The European budget giant is positioned for summer and putting an emphasis on growth markets after prompt arrival of Boeing aircraft, writes Graham Dunn

European low-cost giant Ryanair enters this summer on the front foot, buoyed by the timely arrival of new aircraft.

Ryanair’s previous summer growth plans have been partly capped by the late arrival of Boeing 737 Max 8-200s. But with the US manufacturer seemingly over the worst of its production and delivery challenges, Ryanair will start the key season with all its planned Max jets deliveries in place.

“That will allow us – we think – to deliver 4% traffic growth next year,” said Ryanair Group Chief Executive Michael O’Leary, speaking at the carrier’s third-quarter earnings call in late January. Ryanair, which will carry around 208 million passengers in the year to March 2026, expects this to grow to 216 million in the next 12 months.

Ryanair will this summer open a base in the Albanian capital Tirana, on top of its recent addition of the Moroccan city of Rabat and Trapani in Italy. These bases, O’Leary said, are in line with the “churn” in the airline’s network as it switches growth away from higher-cost airports and regions.

“This winter we have allocated Ryanair’s scarce capacity to those countries, regions and airports who are cutting aviation taxes and incentivising traffic growth, such as Albania, regional Italy, Morocco, Slovakia and Sweden,” he said. “This trend, or churn, will continue into summer 2026 as we operate over 106 new routes.”

Strong Competition
While O’Leary expects strong competition on fares in some markets – such as Albania, where budget rival Wizz Air is also expanding – overall he flagged the relatively small increase in European short-haul capacity this summer.

“There is no doubt that the capacity is still heavily constrained. We think that will lead to higher pricing, especially from our competitor airlines,” he said.

O’Leary is also positive about the arrival next year of the first of 300 Max 10 jets it has on order. Ryanair is due to take delivery of the first 15 larger Max 10s between February and May 2027. While the aircraft is still be certificated, O’Leary said Boeing expects this to take place over the summer.
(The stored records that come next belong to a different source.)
Lemma str_diff_nil (a b : list string) : str_diff a b = [] <-> incl a b.
Proof.
  split.
  - intros H x Hx. destruct (mem_str x b) eqn:E; [apply mem_str_In; exact E|].
    assert (Hd : In x (str_diff a b)) by (apply str_diff_In; split;
      [exact Hx | apply mem_str_not_In; exact E]).
    rewrite H in Hd. contradiction.
  - intro H. destruct (str_diff a b) as [|x d] eqn:E; [reflexivity|].
    assert (Hd : In x (str_diff a b)) by (rewrite E; left; reflexivity).
    apply str_diff_In in Hd. destruct Hd as [Ha Hb]. exfalso. auto.
Qed.

Lemma sort_str_nil (l : list string) : sort_str l = [] <-> l = [].
Proof.
  split; [|intros ->; reflexivity].
  intro H. apply Permutation_nil. rewrite <- H. unfold sort_str.
  apply isort_perm.
Qed.

Lemma nonempty_false {A : Type} (l : list A) : nonempty l = false <-> l = [].
Proof. destruct l; simpl; split; congruence. Qed.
“They [Boeing] are increasingly confident, in fact I would say very confident, that they will meet their contracted delivery dates to Ryanair for the first 15 Max [10]s in the spring of 2027,” he said.
While Ryanair has only ordered Boeing aircraft, it operates a small fleet of Airbus narrowbodies through its Austrian Lauda operation. These, though, are approaching replacement.
O’Leary said that in an ideal world he would like to order 50 Airbus aircraft to replace these, but lack of sufficiently early delivery slots, combined with pricing, makes this difficult. He said Ryanair’s fallback position is to extend leases and then replace them with Max 10s.

“But I would prefer to keep Lauda Air as an Airbus operator,” he added. “I think it is useful to have some Airbus operation in the overall fleet generally.”